In November 2014, Saudi Arabia unveiled their new home and away Nike kits just before the Gulf Cup of Nations. Using Nike’s famed Dri-FIT technology, the fabric was made from recycled plastic water bottles with the green away jersey reflecting the country’s national flag.

The brand’s rise in Saudi Arabia could also be credited to a genuine lack of competition and non-existent domestic brands. And considering the nation’s inclination towards Western products, it wouldn’t be surprising to see Nike be on top of their mind.

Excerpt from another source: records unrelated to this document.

(* ===== verification/Real.v ===== *)
(** * Real numbers (src/lmdb-backend/src/util.c)

    A C double is a [spec_float] of precision 53 in a computation and its 64
    bits in a memory cell; a long double is a [spec_float] of precision 64, the
    extended format of x86.  [sqlite3AtoF] converts text to a double. *)

From S2P Require Import Prelude Ctype Ints Mem.
From Stdlib Require Import Floats.SpecFloat.

(** ** The two formats *)

Definition bits_of_double (x : spec_float) : Z :=
  let sign (s : bool) := if s then 2 ^ 63 else 0 in
  match x with
  | S754_zero s => sign s
  | S754_infinity s => sign s + Z.shiftl 0x7ff 52
  | S754_nan => Z.shiftl 0xfff 51
  | S754_finite s m e =>
      if Zpos m <? 2 ^ 52 then sign s + Zpos m
      else sign s + Z.shiftl (e + 1075) 52 + (Zpos m - 2 ^ 52)
  end.

Definition double_mul : spec_float -> spec_float -> spec_float := SFmul 53 1024.
Definition double_div : spec_float -> spec_float -> spec_float := SFdiv 53 1024.
Definition double_add : spec_float -> spec_float -> spec_float := SFadd 53 1024.
Definition double_sub : spec_float -> spec_float -> spec_float := SFsub 53 1024.

Definition ldouble_mul : spec_float -> spec_float -> spec_float := SFmul 64 16384.
Definition ldouble_div : spec_float -> spec_float -> spec_float := SFdiv 64 16384.
Definition ldouble_of_i64 (i : Z) : spec_float := binary_normalize 64 16384 i 0 false.

(** The conversion of a double to a long double, which is exact, and back. *)
Definition ldouble_of_double (x : spec_float) : spec_float :=
  match x with
  | S754_finite s m e => binary_round 64 16384 s m e
  | _ => x
  end.

Definition double_of_ldouble (x : spec_float) : spec_float :=
  match x with
  | S754_finite s m e => binary_round 53 1024 s m e
  | _ => x
  end.

(** The constants 1.0e+1, 1.0e+22 and 1.0e+308, and zero. *)
Definition d_1e1 : spec_float := double_of_bits 0x4024000000000000.
Definition d_1e22 : spec_float := double_of_bits 0x4480f0cf064dd592.
Definition d_1e308 : spec_float := double_of_bits 0x7fe1ccf385ebc8a0.
Definition d_zero : spec_float := S754_zero false.

(** [x!=x] *)
Definition sqlite3IsNaN (x : spec_float) : bool := negb (SFeqb x x).

(** ** Text to double *)

(** [while( z<zEnd && sqlite3Isdigit( *z) && s<((LARGEST_INT64-9)/10) )
    { s = s*10 + ( *z - '0'); z+=incr, nDigits++, d+=step; }]: the text left,
    [s], [nDigits] and [d]. *)
Fixpoint sig_loop (fuel : nat) (step : Z) (incr : nat) (r : list Z) (s nDigits d : Z) : list Z * Z * Z * Z :=
  match fuel, r with
  | S fuel, c :: _ =>
      if sqlite3Isdigit c && (s <? (LARGEST_INT64 - 9) / 10)
      then sig_loop fuel step incr (drop incr r) (s * 10 + (c - 48)) (nDigits + 1) (d + step)
      else (r, s, nDigits, d)
  | _, _ => (r, s, nDigits, d)
  end.

(** [while( z<zEnd && f( *z) ) z+=incr, nDigits++, d+=step;] *)
Fixpoint count_loop (fuel : nat) (f : Z -> bool) (step : Z) (incr : nat) (r : list Z) (nDigits d : Z) : list Z * Z * Z :=
  match fuel, r with
  | S fuel, c :: _ =>
      if f c then count_loop fuel f step incr (drop incr r) (nDigits + 1) (d + step) else (r, nDigits, d)
  | _, _ => (r, nDigits, d)
  end.

(** The digits of the exponent: the text left, [e] and [eValid]. *)
Fixpoint exp_loop (fuel : nat) (incr : nat) (r : list Z) (e : Z) (eValid : bool) : list Z * Z * bool :=
  match fuel, r with
  | S fuel, c :: _ =>
      if sqlite3Isdigit c
      then exp_loop fuel incr (drop incr r) (if e <? 10000 then e * 10 + (c - 48) else 10000) true
      else (r, e, eValid)
  | _, _ => (r, e, eValid)
  end.

(** [while( s<(LARGEST_INT64/10) && e>0 ) e--,s*=10;] *)
Fixpoint grow_loop (fuel : nat) (s e : Z) : Z * Z :=
  match fuel with
  | O => (s, e)
  | S fuel => if (s <? LARGEST_INT64 / 10) && (e >? 0) then grow_loop fuel (s * 10) (e - 1) else (s, e)
  end.

(** [while( !(s%10) && e>0 ) e--,s/=10;] *)
Fixpoint shrink_loop (fuel : nat) (s e : Z) : Z * Z :=
  match fuel with
  | O => (s, e)
  | S fuel => if (Z.rem s 10 =? 0) && (e >? 0) then shrink_loop fuel (Z.quot s 10) (e - 1) else (s, e)
  end.

(** [while( e%k ) { scale *= 1.0e+1; e -= 1; }] *)
Fixpoint scale_rem (fuel : nat) (k : Z) (scale : spec_float) (e : Z) : spec_float * Z :=
  match fuel with
  | O => (scale, e)
  | S fuel => if negb (Z.rem e k =? 0) then scale_rem fuel k (ldouble_mul scale d_1e1) (e - 1) else (scale, e)
  end.

(** [while( e>0 ) { scale *= 1.0e+22; e -= 22; }] *)
Fixpoint scale_22 (fuel : nat) (scale : spec_float) (e : Z) : spec_float :=
  match fuel with
  | O => scale
  | S fuel => if e >? 0 then scale_22 fuel (ldouble_mul scale d_1e22) (e - 22) else scale
  end.

(** [s * 10^(esign*e)], for the signed significand [s]. *)
Definition atof_scale (s esign e : Z) : spec_float :=
  let one := ldouble_of_i64 1 in
  if (e >? 307) && (e <? 342) then
    let '(scale, _) := scale_rem 308 308 one e in
    if esign <? 0
    then double_div (double_of_ldouble (ldouble_div (ldouble_of_i64 s) scale)) d_1e308
    else double_mul (double_of_ldouble (ldouble_mul (ldouble_of_i64 s) scale)) d_1e308
  else if e >=? 342 then
    if esign <? 0 then double_mul d_zero (double_of_i64 s)
    else double_mul (double_mul d_1e308 d_1e308) (double_of_i64 s)
  else
    let '(scale, e) := scale_rem 22 22 one e in
    let scale := scale_22 (Z.to_nat e) scale e in
    double_of_ldouble (if esign <? 0 then ldouble_div (ldouble_of_i64 s) scale else ldouble_mul (ldouble_of_i64 s) scale).

(** From the label [do_atof_calc] to the store of the result. *)
Definition atof_calc (sign s d esign e nDigits : Z) : spec_float :=
  let e := e * esign + d in
  let '(esign, e) := if e <? 0 then (-1, e * -1) else (1, e) in
  if s =? 0 then (if (sign <? 0) && negb (nDigits =? 0) then S754_zero true else d_zero)
  else
    let '(s, e) := if esign >? 0 then grow_loop 19 s e else shrink_loop 19 s e in
    let s := if sign <? 0 then - s else s in
    if negb (e =? 0) then atof_scale s esign e else double_of_i64 s.

(** A sign: the text behind it. *)
Definition atof_sign (incr : nat) (r : list Z) : Z * list Z :=
  match r with
  | 45 :: _ => (-1, drop incr r)
  | 43 :: _ => (1, drop incr r)
  | _ => (1, r)
  end.

(** [z] is the [length] bytes at [z]; the result is the return value and the
    value written to [*pResult]. *)
Definition sqlite3AtoF (z : list Z) (enc : Z) : bool * spec_float :=
  let '(incr, r, nonNum) := atoi64_region z enc in
  let fuel := S (length r) in
  let r := skip_while fuel sqlite3Isspace incr r in
  match r with
  | [] => (false, d_zero)
  | _ =>
      let '(sign, r) := atof_sign incr r in
      let '(r, nDigits, _) := count_loop fuel (fun c => c =? 48) 0 incr r 0 0 in
      let '(r, s, nDigits, _) := sig_loop fuel 0 incr r 0 nDigits 0 in
      let '(r, nDigits, d) := count_loop fuel sqlite3Isdigit 1 incr r nDigits 0 in
      let '(r, s, nDigits, d) :=
        if deref r =? 46 then
          let '(r, s, nDigits, d) := sig_loop fuel (-1) incr (drop incr r) s nDigits d in
          let '(r, nDigits, d) := count_loop fuel sqlite3Isdigit 0 incr r nDigits d in
          (r, s, nDigits, d)
        else (r, s, nDigits, d) in
      let '(r, esign, e, eValid) :=
        if (deref r =? 101) || (deref r =? 69) then
          let '(esign, r) := atof_sign incr (drop incr r) in
          let '(r, e, eValid) := exp_loop fuel incr r 0 false in
          (r, esign, e, eValid)
        else (r, 1, 0, true) in
      let r := if negb (nDigits =? 0) && eValid then skip_while fuel sqlite3Isspace incr r else r in
      let valid := match r with [] => true | _ => false end in
      (valid && (nDigits >? 0) && eValid && negb nonNum, atof_calc sign s d esign e nDigits)
  end.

For example, few conversations with Saudi citizens revealed that a large percent of the population believes General Motors’ GMC brand to be local, referring to the North American automaker as “JIMS”. Hence, Credit Suisse’s study suggested that 93% of Saudi Arabians are currently planning to buy Western athletic shoes and apparel.

Nike is also seeking to make its presence felt by directly approaching the consumers within Saudi Arabia in the very capacity, which is beloved to the population. Nike Most Wanted, the brand’s unique global talent search program giving amateur footballers the opportunity to prove themselves, was recently hosted in Riyadh (KSA) for the very first time.

Applications underwent screening and selection process by Nike coaches, with prospects being invited to trials. The top three finalists, who made it out of the trials, would get the opportunity to compete at the Most Wanted global competition in summer at The Nike Football Academy.

With brands like Puma and Under Armour entering the region to capitalize on the potential that it offers, the race to gain market share will only intensify. However, if Nike continues to reach out to the audience in the manner it currently is, it will be in a unique position warranting continual growth for years to come.

FYI: We tried reaching out to both Nike Middle East and Adidas Middle East for data, but did not receive any response.